Excerpts from a dataset:
(** ** The buffer *)

(** Answers whether giving a mutex back needs a context switch. *)
Definition prvCopyDataToQueue (pxQueue : Z) (pvItemToQueue : option (list Z))
    (xPosition : copy_position) : QM bool :=
  let* n := q_get pxQueue uxMessagesWaiting in
  let* size := q_get pxQueue uxItemSize in
  let* (xReturn, n) :=
    (if size =? 0 then
       let* ty := q_get pxQueue uxQueueType in
       if ty =? queueQUEUE_IS_MUTEX then
         let* h := q_get pxQueue xMutexHolder in
         let* xReturn := ker (xTaskPriorityDisinherit (task_of h)) in
         q_set pxQueue (λ x, x <| xMutexHolder := 0 |>) ;>
         retM (xReturn, n)
       else retM (false, n)
     else if bool_decide (xPosition = queueSEND_TO_BACK) then
       let* w := q_get pxQueue pcWriteTo in
       memcpy_in pxQueue w size pvItemToQueue ;>
       q_set pxQueue (λ x, x <| pcWriteTo := wrap32 (w + size) |>) ;>
       let* w := q_get pxQueue pcWriteTo in
       let* tail := q_get pxQueue pcTail in
       (when tail <=? w then q_set pxQueue (λ x, x <| pcWriteTo := pcHead x |>)) ;>
       retM (false, n)
     else
       let* r := q_get pxQueue pcReadFrom in
       memcpy_in pxQueue r size pvItemToQueue ;>
       q_set pxQueue (λ x, x <| pcReadFrom := wrap32 (r - size) |>) ;>
       let* r := q_get pxQueue pcReadFrom in
       let* head := q_get pxQueue pcHead in
       (when r <? head then q_set pxQueue (λ x, x <| pcReadFrom := wrap32 (pcTail x - size) |>)) ;>
       retM (false, if is_overwrite xPosition && (0 <? n) then wrap32 (n - 1) else n)) in
  q_set pxQueue (λ x, x <| uxMessagesWaiting := wrap32 (n + 1) |>) ;>
  retM xReturn.

(** Answers the bytes copied to the caller's buffer. *)
Definition prvCopyDataFromQueue (pxQueue : Z) : QM (list Z) :=
  let* size := q_get pxQueue uxItemSize in
  if negb (size =? 0) then
    q_set pxQueue (λ x, x <| pcReadFrom := wrap32 (pcReadFrom x + size) |>) ;>
    let* r := q_get pxQueue pcReadFrom in
    let* tail := q_get pxQueue pcTail in
    (when tail <=? r then q_set pxQueue (λ x, x <| pcReadFrom := pcHead x |>)) ;>
    let* r := q_get pxQueue pcReadFrom in
    memcpy_out pxQueue r size
  else retM [].

(** ** Locking *)
Definition prvLockQueue (pxQueue : Z) : QM unit :=
  let* r := q_get pxQueue cRxLock in
  (when r =? queueUNLOCKED then q_set pxQueue (λ x, x <| cRxLock := queueLOCKED_UNMODIFIED |>)) ;>
  let* t := q_get pxQueue cTxLock in
  when t =? queueUNLOCKED then q_set pxQueue (λ x, x <| cTxLock := queueLOCKED_UNMODIFIED |>).

Definition prvIncrementQueueTxLock (pxQueue lock : Z) : QM unit :=
  let* uxNumberOfTasks := ker uxTaskGetNumberOfTasks in
  when wrap32 lock <? uxNumberOfTasks then
    (configASSERT (negb (lock =? queueINT8_MAX)) ;>
     q_set pxQueue (λ x, x <| cTxLock := wrap_int8 (lock + 1) |>)).
Definition prvIncrementQueueRxLock (pxQueue lock : Z) : QM unit :=
  let* uxNumberOfTasks := ker uxTaskGetNumberOfTasks in
  when wrap32 lock <? uxNumberOfTasks then
    (configASSERT (negb (lock =? queueINT8_MAX)) ;>
     q_set pxQueue (λ x, x <| cRxLock := wrap_int8 (lock + 1) |>)).

(** Has the list a waiter, and does readying it call for a switch?  The answer is
    [None] when nobody waits. *)
Definition wake_first (pxEventList : lid) : QM (option bool) :=
  let* e := ker (kl (listLIST_IS_EMPTY pxEventList)) in
  if e then retM None
  else let* b := ker (xTaskRemoveFromEventList pxEventList) in retM (Some b).

(** ** Queue sets *)
Definition prvNotifyQueueSetContainer (pxQueue : Z) : QM bool :=
  let* set := q_get pxQueue pxQueueSetContainer in
  configASSERT (negb (set =? 0)) ;>
  let* n := q_get set uxMessagesWaiting in
  let* len := q_get set uxLength in
  configASSERT (n <? len) ;>
  if n <? len then
    let* lock := q_get set cTxLock in
    let* xReturn := prvCopyDataToQueue set (Some (ptr_bytes pxQueue)) queueSEND_TO_BACK in
    if lock =? queueUNLOCKED then
      let* w := wake_first (WaitRecvL set) in
      retM (match w with Some true => true | _ => xReturn end)
    else
      prvIncrementQueueTxLock set lock ;>
      retM xReturn
  else retM false.

(** *** Unlocking: the two loops, [cTxLock] or [cRxLock] times at most *)
Fixpoint unlock_tx (pxQueue : Z) (cTxLock : nat) : QM unit :=
  match cTxLock with
  | O => retM tt
  | S cTxLock =>
      let* set := q_get pxQueue pxQueueSetContainer in
      if negb (set =? 0) then
        let* b := prvNotifyQueueSetContainer pxQueue in
        (when b then ker vTaskMissedYield) ;>
        unlock_tx pxQueue cTxLock
      else
        let* w := wake_first (WaitRecvL pxQueue) in
        match w with
        | Some b => (when b then ker vTaskMissedYield) ;> unlock_tx pxQueue cTxLock
        | None => retM tt
        end
  end.
Fixpoint unlock_rx (pxQueue : Z) (cRxLock : nat) : QM unit :=
  match cRxLock with
  | O => retM tt
  | S cRxLock =>
      let* w := wake_first (WaitSendL pxQueue) in
      match w with
      | Some b => (when b then ker vTaskMissedYield) ;> unlock_rx pxQueue cRxLock
      | None => retM tt
      end
  end.
Definition unlockTx (pxQueue : Z) : QM unit :=
  let* n := q_get pxQueue cTxLock in
  unlock_tx pxQueue (Z.to_nat n) ;>
  q_set pxQueue (λ x, x <| cTxLock := queueUNLOCKED |>).
Definition unlockRx (pxQueue : Z) : QM unit :=
  let* n := q_get pxQueue cRxLock in
  unlock_rx pxQueue (Z.to_nat n) ;>
  q_set pxQueue (λ x, x <| cRxLock := queueUNLOCKED |>).
Definition prvUnlockQueue (pxQueue : Z) : QP unit :=
  Atomic (unlockTx pxQueue) ;! Atomic (unlockRx pxQueue).

(** ** Queries *)
Definition prvIsQueueEmpty (pxQueue : Z) : QM bool :=
  let* n := q_get pxQueue uxMessagesWaiting in retM (n =? 0).
Definition prvIsQueueFull (pxQueue : Z) : QM bool :=
  let* n := q_get pxQueue uxMessagesWaiting in
  let* len := q_get pxQueue uxLength in
  retM (n =? len).
Definition xQueueIsQueueEmptyFromISR (xQueue : Z) : QM bool :=
  assert_handle xQueue ;> prvIsQueueEmpty xQueue.
Definition xQueueIsQueueFullFromISR (xQueue : Z) : QM bool :=
  assert_handle xQueue ;> prvIsQueueFull xQueue.
Definition uxQueueMessagesWaiting (xQueue : Z) : QM Z :=
  assert_handle xQueue ;> q_get xQueue uxMessagesWaiting.
Definition uxQueueMessagesWaitingFromISR (xQueue : Z) : QM Z :=
  assert_handle xQueue ;> q_get xQueue uxMessagesWaiting.
Definition uxQueueSpacesAvailable (xQueue : Z) : QM Z :=
  assert_handle xQueue ;>
  q_get xQueue (λ x, wrap32 (uxLength x - uxMessagesWaiting x)).
Definition uxQueueGetQueueNumber (xQueue : Z) : QM Z := q_get xQueue uxQueueNumber.
Definition vQueueSetQueueNumber (xQueue n : Z) : QM unit := q_set xQueue (λ x, x <| uxQueueNumber := n |>).
Definition ucQueueGetQueueType (xQueue : Z) : QM Z := q_get xQueue ucQueueType.
Definition uxQueueGetQueueItemSize (xQueue : Z) : QM Z := q_get xQueue uxItemSize.
Definition uxQueueGetQueueLength (xQueue : Z) : QM Z := q_get xQueue uxLength.
Definition xQueueGetMutexHolder (xSemaphore : Z) : QM Z :=
  assert_handle xSemaphore ;>
  q_get xSemaphore (λ x, if uxQueueType x =? queueQUEUE_IS_MUTEX then xMutexHolder x else 0).
Definition xQueueGetMutexHolderFromISR (xSemaphore : Z) : QM Z :=
  assert_handle xSemaphore ;>
  q_get xSemaphore (λ x, if uxQueueType x =? queueQUEUE_IS_MUTEX then xMutexHolder x else 0).
Definition prvGetHighestPriorityOfWaitToReceiveList (pxQueue : Z) : QM Z :=
  let* n := ker (kl (listCURRENT_LIST_LENGTH (WaitRecvL pxQueue))) in
  if 0 <? n then
    let* v := ker (kl (listGET_ITEM_VALUE_OF_HEAD_ENTRY (WaitRecvL pxQueue))) in
    retM (wrap32 (configMAX_PRIORITIES - v))
  else retM tskIDLE_PRIORITY.

(** ** Waiting

    The variables of the loops: [None] while [xEntryTimeSet] is false, the ticks
    left and, for a mutex, [xInheritanceOccurred]. *)

(** The first assertions of the functions that may block. *)
Definition assert_may_block (xTicksToWait : Z) : QM unit :=
  let* st := ker xTaskGetSchedulerState in
  configASSERT (negb (match st with taskSCHEDULER_SUSPENDED => true | _ => false end
                      && negb (xTicksToWait =? 0))).
Definition assert_buffer (xQueue : Z) (given : bool) : QM unit :=
  let* size := q_get xQueue uxItemSize in
  configASSERT (negb (negb given && negb (size =? 0))).
Definition given {A} (p : option A) : bool := bool_decide (is_Some p).

(** What the critical section at the head of a loop does when it cannot serve
    the caller: it gives up, or notes the time at the first turn. *)
Definition no_luck {A} (fail : A) (xTimeOut : option TimeOut_t) (xTicksToWait : Z) : QM (TimeOut_t + A) :=
  if xTicksToWait =? 0 then retM (inr fail)
  else
    match xTimeOut with
    | Some t => retM (inl t)
    | None => let* t := ker vTaskInternalSetTimeOutState in retM (inl t)
    end.

(** [if( xTaskRemoveFromEventList( ... ) != pdFALSE ) queueYIELD_IF_USING_PREEMPTION();]
    for a list that may be empty; answers whether somebody waited. *)
Definition wake_and_yield (pxEventList : lid) : QM bool :=
  let* w := wake_first pxEventList in
  (when (match w with Some true => true | _ => false end) then ker portYIELD_WITHIN_API) ;>
  retM (given w).

(** The end of every turn. *)
Definition unlock_and_resume (pxQueue : Z) : QP unit :=
  prvUnlockQueue pxQueue ;!
  let! _ := Atomic (ker xTaskResumeAll) in Ret tt.
Definition unlock_and_block (pxQueue : Z) : QP unit :=
  prvUnlockQueue pxQueue ;!
  let! b := Atomic (ker xTaskResumeAll) in
  if b then Ret tt else Atomic (ker portYIELD_WITHIN_API).

(** ** Sending *)

(** The critical section of [xQueueGenericSend]. *)
Definition send_try (pxQueue : Z) (pvItemToQueue : option (list Z)) (xCopyPosition : copy_position)
    (xTimeOut : option TimeOut_t) (xTicksToWait : Z) : QM (TimeOut_t + bool) :=
  let* n := q_get pxQueue uxMessagesWaiting in
  let* len := q_get pxQueue uxLength in
  if (n <? len) || is_overwrite xCopyPosition then
    let* xYieldRequired := prvCopyDataToQueue pxQueue pvItemToQueue xCopyPosition in
    let* set := q_get pxQueue pxQueueSetContainer in
    (if negb (set =? 0) then
       if is_overwrite xCopyPosition && negb (n =? 0) then retM tt
       else
         let* b := prvNotifyQueueSetContainer pxQueue in
         when b then ker portYIELD_WITHIN_API
     else
       let* woken := wake_and_yield (WaitRecvL pxQueue) in
       when negb woken && xYieldRequired then ker portYIELD_WITHIN_API) ;>
    retM (inr true)
  else no_luck false xTimeOut xTicksToWait.

Definition xQueueGenericSend (xQueue : Z) (pvItemToQueue : option (list Z)) (xTicksToWait : Z)
    (xCopyPosition : copy_position) : QP bool :=
  Atomic (
    assert_handle xQueue ;>
    assert_buffer xQueue (given pvItemToQueue) ;>
    (let* len := q_get xQueue uxLength in
     configASSERT (negb (is_overwrite xCopyPosition && negb (len =? 1)))) ;>
    assert_may_block xTicksToWait) ;!
  Loop (λ '(xTimeOut, xTicksToWait),
    let! r := Atomic (send_try xQueue pvItemToQueue xCopyPosition xTimeOut xTicksToWait) in
    match r with
    | inr xReturn => Ret (inr xReturn)
    | inl xTimeOut =>
        Atomic (ker vTaskSuspendAll) ;!
        Atomic (prvLockQueue xQueue) ;!
        let! (expired, xTimeOut, xTicksToWait) := Atomic (ker (xTaskCheckForTimeOut xTimeOut xTicksToWait)) in
        if negb expired then
          let! full := Atomic (prvIsQueueFull xQueue) in
          if full then
            Atomic (ker (vTaskPlaceOnEventList (WaitSendL xQueue) xTicksToWait)) ;!
            unlock_and_block xQueue ;!
            Ret (inl (Some xTimeOut, xTicksToWait))
          else
            unlock_and_resume xQueue ;!
            Ret (inl (Some xTimeOut, xTicksToWait))
        else
          unlock_and_resume xQueue ;!
          Ret (inr false)
    end) (None, xTicksToWait).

→ Your task:
Among the lines above, find those containing the word "given" and copy each.

→ Solution:
Definition assert_buffer (xQueue : Z) (given : bool) : QM unit :=
  configASSERT (negb (negb given && negb (size =? 0))).
Definition given {A} (p : option A) : bool := bool_decide (is_Some p).
  retM (given w).
    assert_buffer xQueue (given pvItemToQueue) ;>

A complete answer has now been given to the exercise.